This is simply experience. Making pens that sell for $50 - $100 is different than making the same pens that sell for $150-$250. Part of that is market location but most of that is the perfection of fit. I know it is irritating that following a 1-2-3 step doesn't produce the same results every time. If one wants the higher pricing pen, the difference is in perfection of fit and finish as much as anything else.

So here is where the difference comes in. Take the components for 5 pens and measure the Center band twice each 90° from each other; do the same for the nib end and clip end. You will find that they some are .005 or so off. The hand/finger can feel that much difference when handling a finished pen. A buyer may not say anything but may think twice before buying it at $200.
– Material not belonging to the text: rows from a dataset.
(** Lines 279-300: braking by joint stops. *)
Definition simulate_braking : M unit :=
  this_joint_do flWheelJoint (SetHighStop 0 0%float) ;;
  this_joint_do frWheelJoint (SetHighStop 0 0%float) ;;
  this_joint_do blWheelJoint (SetHighStop 0 0%float) ;;
  this_joint_do brWheelJoint (SetHighStop 0 0%float) ;;
  this_joint_do flWheelJoint (SetLowStop 0 0%float) ;;
  this_joint_do frWheelJoint (SetLowStop 0 0%float) ;;
  this_joint_do blWheelJoint (SetLowStop 0 0%float) ;;
  this_joint_do brWheelJoint (SetLowStop 0 0%float) ;;
  this_joint_do flWheelJoint (SetParam "stop_erp" 0 0.0%float) ;;
  this_joint_do frWheelJoint (SetParam "stop_erp" 0 0.0%float) ;;
  this_joint_do blWheelJoint (SetParam "stop_erp" 0 0.0%float) ;;
  this_joint_do brWheelJoint (SetParam "stop_erp" 0 0.0%float) ;;
  this_joint_do flWheelJoint (SetParam "stop_cfm" 0 10.0%float) ;;
  this_joint_do frWheelJoint (SetParam "stop_cfm" 0 10.0%float) ;;
  this_joint_do blWheelJoint (SetParam "stop_cfm" 0 10.0%float) ;;
  this_joint_do brWheelJoint (SetParam "stop_cfm" 0 10.0%float).

(** One wheel of lines 302-313:
    [get_collision_radius(joint->GetChild()->GetCollision(id))]. *)
Definition wheel_radius_of (joint : Plugin -> JointPtr) (id : nat) : M double :=
  j <- this_joint_read joint ;;
  child <- deref (GetChild j) ;;
  deref (get_collision_radius (GetCollision child id)).

(** Lines 302-313: the four wheel radii. *)
Definition update_wheel_radius : M unit :=
  let id := 0%nat in
  r <- wheel_radius_of flWheelJoint id ;; modify (set_flWheelRadius r) ;;
  r <- wheel_radius_of frWheelJoint id ;; modify (set_frWheelRadius r) ;;
  r <- wheel_radius_of blWheelJoint id ;; modify (set_blWheelRadius r) ;;
  r <- wheel_radius_of brWheelJoint id ;; modify (set_brWheelRadius r).

Definition on_rover_model_loaded : M unit :=
  rover_stuff ;;
  searching_joints ;;
  get_some_vehicle_parameters ;;
  simulate_braking ;;
  update_wheel_radius.

(** [on_gazebo_modelInfo], lines 322-333. *)
Definition on_gazebo_modelInfo (_msg : ModelMsg) : M unit :=
  ROS_INFO (Fmt "NEW MODEL : name %s") [ArgS (name _msg)] ;;
  if lnot (std_string_compare (name _msg) "rover") then
    ROS_INFO (Fmt "There is Rover !") [] ;;
    on_rover_model_loaded
  else ret tt.

(** ** Running the plugin *)

(** Where a call leaves the plugin, however it ends. *)
Definition final {A} (o : Outcome A) : Sim :=
  match o with
  | Ok _ s => s
  | Thrown _ s => s
  | Undefined s => s
  end.

(** What a call has added to the trace. *)
Definition emitted {A} (m : M A) (s : Sim) : list Event :=
  drop (length (out s)) (out (final (m s))).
If you only want to make and give away, you won't have any problem. If you sell them in the lower price range, again, you won't have much of a problem. But if you want the pen to be the best it can be to sell it at the highest price - here is the order that draws people in: 1. beauty, artistry, design followed by 2. visible finish (wow that glass smooth finish jumps out) and 3.fit and feel. The "Feel" is not noticed by everyone but most that are willing to pay the higher price notice the quality by all three.

Back to the bushings for measurement - bushings shrink over a period of 5 to 10 pens, fit is gone. One to two minutes using the calipers for measurement take the pen from low end sales to high end sales for the same pen (providing the finish is equal in quality.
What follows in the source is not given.